WHAT TO PRODUCE - Once the line containing "let n' := length (argsort xs) in" is found, copy it and each subsequent line exactly. Stop at the end of the records below.

DATA SUPPLIED -
########################################

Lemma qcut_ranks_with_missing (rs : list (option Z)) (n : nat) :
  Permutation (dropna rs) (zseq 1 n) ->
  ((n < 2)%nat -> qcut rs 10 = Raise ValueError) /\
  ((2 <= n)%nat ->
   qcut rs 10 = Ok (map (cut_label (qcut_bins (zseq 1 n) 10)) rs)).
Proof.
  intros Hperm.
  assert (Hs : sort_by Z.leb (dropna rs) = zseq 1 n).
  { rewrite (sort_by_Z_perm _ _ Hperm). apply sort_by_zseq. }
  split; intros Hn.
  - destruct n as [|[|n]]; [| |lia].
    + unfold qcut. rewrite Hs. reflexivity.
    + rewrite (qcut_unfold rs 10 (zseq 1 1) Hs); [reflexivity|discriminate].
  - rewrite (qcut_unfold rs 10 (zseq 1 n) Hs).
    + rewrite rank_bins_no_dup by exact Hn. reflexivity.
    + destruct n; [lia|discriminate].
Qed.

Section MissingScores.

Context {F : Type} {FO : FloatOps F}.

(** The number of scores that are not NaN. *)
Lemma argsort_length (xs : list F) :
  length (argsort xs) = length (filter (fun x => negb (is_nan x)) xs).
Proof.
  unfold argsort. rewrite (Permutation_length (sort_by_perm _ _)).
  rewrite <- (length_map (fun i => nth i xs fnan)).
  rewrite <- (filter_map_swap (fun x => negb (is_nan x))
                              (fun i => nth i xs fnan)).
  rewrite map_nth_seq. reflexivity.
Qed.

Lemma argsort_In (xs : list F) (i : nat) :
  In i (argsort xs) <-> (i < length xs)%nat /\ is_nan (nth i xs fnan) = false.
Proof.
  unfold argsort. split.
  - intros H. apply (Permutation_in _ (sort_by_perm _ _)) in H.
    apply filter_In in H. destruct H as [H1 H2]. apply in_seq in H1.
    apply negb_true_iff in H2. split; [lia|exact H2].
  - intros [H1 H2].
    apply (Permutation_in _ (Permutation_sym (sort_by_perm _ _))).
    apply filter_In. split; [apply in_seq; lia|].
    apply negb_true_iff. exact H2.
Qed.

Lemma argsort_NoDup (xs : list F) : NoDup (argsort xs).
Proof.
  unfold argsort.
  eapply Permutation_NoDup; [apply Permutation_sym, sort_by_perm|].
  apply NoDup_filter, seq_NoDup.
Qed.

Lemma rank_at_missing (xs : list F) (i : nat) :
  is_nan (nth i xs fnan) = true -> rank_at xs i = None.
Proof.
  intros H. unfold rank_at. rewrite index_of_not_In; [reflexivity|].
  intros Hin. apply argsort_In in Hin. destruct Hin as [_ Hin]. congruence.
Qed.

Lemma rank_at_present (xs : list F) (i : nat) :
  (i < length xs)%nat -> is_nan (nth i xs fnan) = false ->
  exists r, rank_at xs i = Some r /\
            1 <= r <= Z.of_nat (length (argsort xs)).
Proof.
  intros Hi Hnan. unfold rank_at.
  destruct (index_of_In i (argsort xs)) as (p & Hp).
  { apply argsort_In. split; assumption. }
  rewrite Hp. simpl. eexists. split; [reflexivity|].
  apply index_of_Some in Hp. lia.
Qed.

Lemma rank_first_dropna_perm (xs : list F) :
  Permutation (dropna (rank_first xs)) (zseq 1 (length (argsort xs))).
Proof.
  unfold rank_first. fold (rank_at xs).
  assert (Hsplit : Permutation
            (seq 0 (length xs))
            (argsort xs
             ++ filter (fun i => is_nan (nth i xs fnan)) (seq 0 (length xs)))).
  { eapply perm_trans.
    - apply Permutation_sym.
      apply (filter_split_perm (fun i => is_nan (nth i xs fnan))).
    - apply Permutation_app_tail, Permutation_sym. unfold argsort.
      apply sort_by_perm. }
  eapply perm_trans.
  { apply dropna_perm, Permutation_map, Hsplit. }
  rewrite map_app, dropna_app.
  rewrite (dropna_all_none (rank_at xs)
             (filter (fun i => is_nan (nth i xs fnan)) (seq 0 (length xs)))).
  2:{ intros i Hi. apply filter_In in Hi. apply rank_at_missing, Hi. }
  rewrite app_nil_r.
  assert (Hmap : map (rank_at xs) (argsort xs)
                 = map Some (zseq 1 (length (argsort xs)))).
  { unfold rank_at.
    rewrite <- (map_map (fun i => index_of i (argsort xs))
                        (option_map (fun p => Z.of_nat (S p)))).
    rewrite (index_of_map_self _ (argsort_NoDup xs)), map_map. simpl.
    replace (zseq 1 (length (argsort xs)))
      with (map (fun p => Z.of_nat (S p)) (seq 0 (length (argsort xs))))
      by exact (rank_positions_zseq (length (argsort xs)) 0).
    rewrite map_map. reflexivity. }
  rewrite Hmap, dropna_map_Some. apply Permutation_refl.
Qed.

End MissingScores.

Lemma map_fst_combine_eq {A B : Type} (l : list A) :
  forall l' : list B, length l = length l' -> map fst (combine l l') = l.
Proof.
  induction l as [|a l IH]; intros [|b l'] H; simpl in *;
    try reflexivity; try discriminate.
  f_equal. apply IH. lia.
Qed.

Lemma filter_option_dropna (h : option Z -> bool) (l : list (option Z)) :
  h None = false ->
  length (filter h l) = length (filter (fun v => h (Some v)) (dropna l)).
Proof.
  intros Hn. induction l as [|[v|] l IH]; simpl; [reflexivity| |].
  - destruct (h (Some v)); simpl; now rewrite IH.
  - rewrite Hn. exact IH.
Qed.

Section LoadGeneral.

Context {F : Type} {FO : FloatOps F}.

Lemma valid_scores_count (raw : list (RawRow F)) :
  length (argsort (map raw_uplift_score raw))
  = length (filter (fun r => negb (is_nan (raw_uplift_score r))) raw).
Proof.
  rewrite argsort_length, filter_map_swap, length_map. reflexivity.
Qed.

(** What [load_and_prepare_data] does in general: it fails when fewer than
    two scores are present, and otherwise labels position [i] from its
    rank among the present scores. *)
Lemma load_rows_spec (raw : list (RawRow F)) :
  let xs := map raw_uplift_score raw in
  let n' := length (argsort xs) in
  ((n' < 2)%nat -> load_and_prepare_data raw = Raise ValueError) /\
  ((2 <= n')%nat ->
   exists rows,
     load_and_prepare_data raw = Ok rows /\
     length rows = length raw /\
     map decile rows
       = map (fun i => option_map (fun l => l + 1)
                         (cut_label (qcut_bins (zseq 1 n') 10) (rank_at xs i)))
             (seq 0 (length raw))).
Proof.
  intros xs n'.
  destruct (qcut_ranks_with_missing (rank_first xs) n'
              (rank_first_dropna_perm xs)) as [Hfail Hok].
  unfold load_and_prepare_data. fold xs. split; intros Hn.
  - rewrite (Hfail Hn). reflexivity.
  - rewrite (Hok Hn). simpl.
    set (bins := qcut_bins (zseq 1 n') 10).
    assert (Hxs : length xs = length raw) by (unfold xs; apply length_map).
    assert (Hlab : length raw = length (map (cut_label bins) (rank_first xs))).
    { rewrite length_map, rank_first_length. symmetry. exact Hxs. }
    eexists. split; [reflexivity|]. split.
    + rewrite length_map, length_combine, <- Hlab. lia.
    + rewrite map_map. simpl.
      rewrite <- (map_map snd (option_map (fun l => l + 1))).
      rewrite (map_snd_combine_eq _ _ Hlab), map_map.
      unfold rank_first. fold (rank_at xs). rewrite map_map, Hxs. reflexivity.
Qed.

########################################

REPLY TO THE EXERCISE -
  let n' := length (argsort xs) in
  ((n' < 2)%nat -> load_and_prepare_data raw = Raise ValueError) /\
  ((2 <= n')%nat ->
   exists rows,
     load_and_prepare_data raw = Ok rows /\
     length rows = length raw /\
     map decile rows
       = map (fun i => option_map (fun l => l + 1)
                         (cut_label (qcut_bins (zseq 1 n') 10) (rank_at xs i)))
             (seq 0 (length raw))).
Proof.
  intros xs n'.
  destruct (qcut_ranks_with_missing (rank_first xs) n'
              (rank_first_dropna_perm xs)) as [Hfail Hok].
  unfold load_and_prepare_data. fold xs. split; intros Hn.
  - rewrite (Hfail Hn). reflexivity.
  - rewrite (Hok Hn). simpl.
    set (bins := qcut_bins (zseq 1 n') 10).
    assert (Hxs : length xs = length raw) by (unfold xs; apply length_map).
    assert (Hlab : length raw = length (map (cut_label bins) (rank_first xs))).
    { rewrite length_map, rank_first_length. symmetry. exact Hxs. }
    eexists. split; [reflexivity|]. split.
    + rewrite length_map, length_combine, <- Hlab. lia.
    + rewrite map_map. simpl.
      rewrite <- (map_map snd (option_map (fun l => l + 1))).
      rewrite (map_snd_combine_eq _ _ Hlab), map_map.
      unfold rank_first. fold (rank_at xs). rewrite map_map, Hxs. reflexivity.
Qed.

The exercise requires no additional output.